WORK ORDER: Examine the listing below and state how many of its lines contain the word "Hprod". Write only the number.
(INFORMATION PROVIDED)
(** C4: with the environments [["production"]] and a snapshot with one
    child whose assets are a.js.map (500), b.js (300) and c.js (900),
    the reporter logs, at level info, the lines of c.js and then those
    of b.js and nothing for a.js.map; and when no environment is
    ["production"] the reporter logs nothing at level info. *)
Theorem production_asset_report :
  (forall dir stats name w,
     children (toJson stats (path_resolve [dir]))
     = [{| child_name := name;
           child_assets :=
             [{| asset_name := str "a.js.map"; asset_size := 500 |};
              {| asset_name := str "b.js"; asset_size := 300 |};
              {| asset_name := str "c.js"; asset_size := 900 |}] |}] ->
     logged info (eventsOf (statsLogger dir [str "production"] None (Some stats)) w)
     = [LStr (str "Entrypoint: " ++ chalk_bold name);
        LStr (str "Asset: " ++ chalk_bold (str "c.js"));
        LStr (str "Size: " ++ chalk_bold (str "900") ++ str " bytes");
        LStr (str "Entrypoint: " ++ chalk_bold name);
        LStr (str "Asset: " ++ chalk_bold (str "b.js"));
        LStr (str "Size: " ++ chalk_bold (str "300") ++ str " bytes")]) /\
  (forall dir envs err stats w,
     includes envs (str "production") = false ->
     logged info (eventsOf (statsLogger dir envs err stats) w) = []).
Proof.
  split.
  - intros dir stats name w Hchildren.
    rewrite logged_Done, Hchildren.
    replace (includes [str "production"] (str "production")) with true
      by (vm_compute; reflexivity).
    cbn [flat_map app].
    replace (shownAssets _)
      with [{| asset_name := str "c.js"; asset_size := 900 |};
            {| asset_name := str "b.js"; asset_size := 300 |}]
      by (vm_compute; reflexivity).
    unfold entrypointLine, assetLine, sizeLine.
    cbn [flat_map app child_name asset_name asset_size].
    replace (numberToString 900) with (str "900") by (vm_compute; reflexivity).
    replace (numberToString 300) with (str "300") by (vm_compute; reflexivity).
    reflexivity.
  - intros dir envs err stats w Hprod.
    destruct err as [e|]; [apply logged_Failed|].
    destruct stats as [st|].
    + rewrite logged_Done, Hprod. reflexivity.
    + unfold eventsOf. rewrite statsLogger_undefined. cbn [snd].
      rewrite drop_all. reflexivity.
Qed.

(** C7, amended: on a hard error the reporter logs the stack of the
    error, or the error itself when it has none, then its details when
    it has some, and returns: nothing is written and nothing is logged
    at the levels warn and info.  The error reaches the callback of
    [start] exactly when it comes with the first completion of the run. *)
Theorem hard_error_reported :
  (forall dir envs e stats w,
     let es := eventsOf (statsLogger dir envs (Some e) stats) w in
     fst (statsLogger dir envs (Some e) stats w) = Ret tt /\
     es = ELog error (stackOrErr e)
          :: match details e with
             | Some d => if truthy_str d then [ELog error (LStr d)] else []
             | None => []
             end /\
     written es = [] /\ logged warn es = [] /\ logged info es = []) /\
  (forall co cb c cs w,
     forwardedErrors (eventsOf (session co cb (c :: cs)) w) = hardErrors [c]).
Proof.
  split.
  - intros dir envs e stats w es.
    split; [rewrite statsLogger_Failed; reflexivity|].
    split; [apply eventsOf_emits, statsLogger_Failed|].
    split; [|split; apply logged_Failed].
    unfold es. rewrite (eventsOf_emits _ _ w (statsLogger_Failed dir envs e stats)).
    destruct (details e) as [d|]; [|reflexivity].
    destruct (truthy_str d); reflexivity.
  - intros co cb c cs w.
    rewrite forwardedErrors_callbacks, session_callbacks.
    destruct c; reflexivity.
Qed.

(** C10: [dedupeErrors] rewrites each message on its own and keeps the
    number and the order of the messages; so every entry of the error
    list, and of the warning list, of a snapshot is logged, also when
    two entries are the same message. *)
Theorem dedupe_keeps_entries :
  (forall items, length (dedupeErrors items) = length items) /\
  (forall items i, dedupeErrors items !! i = Re.replace <$> items !! i) /\
  (forall m, dedupeErrors [m; m] = [Re.replace m; Re.replace m]) /\
  (forall dir envs stats w,
     hasErrors stats = true ->
     logged error (eventsOf (statsLogger dir envs None (Some stats)) w)
     = map (fun m => LStr (Re.replace m))
         (errors (toJson stats (path_resolve [dir])))) /\
  (forall dir envs stats w,
     hasWarnings stats = true ->
     logged warn (eventsOf (statsLogger dir envs None (Some stats)) w)
     = map (fun m => LStr (Re.replace m))
         (warnings (toJson stats (path_resolve [dir])))).
Proof.
  split; [intros items; apply length_map|].
  split; [intros items i; apply list_lookup_fmap|].
  split; [reflexivity|].
  split; intros dir envs stats w H; rewrite logged_Done, H;
    unfold dedupeErrors; apply map_map.
Qed.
(End INFORMATION PROVIDED)
TASK ANSWER: 2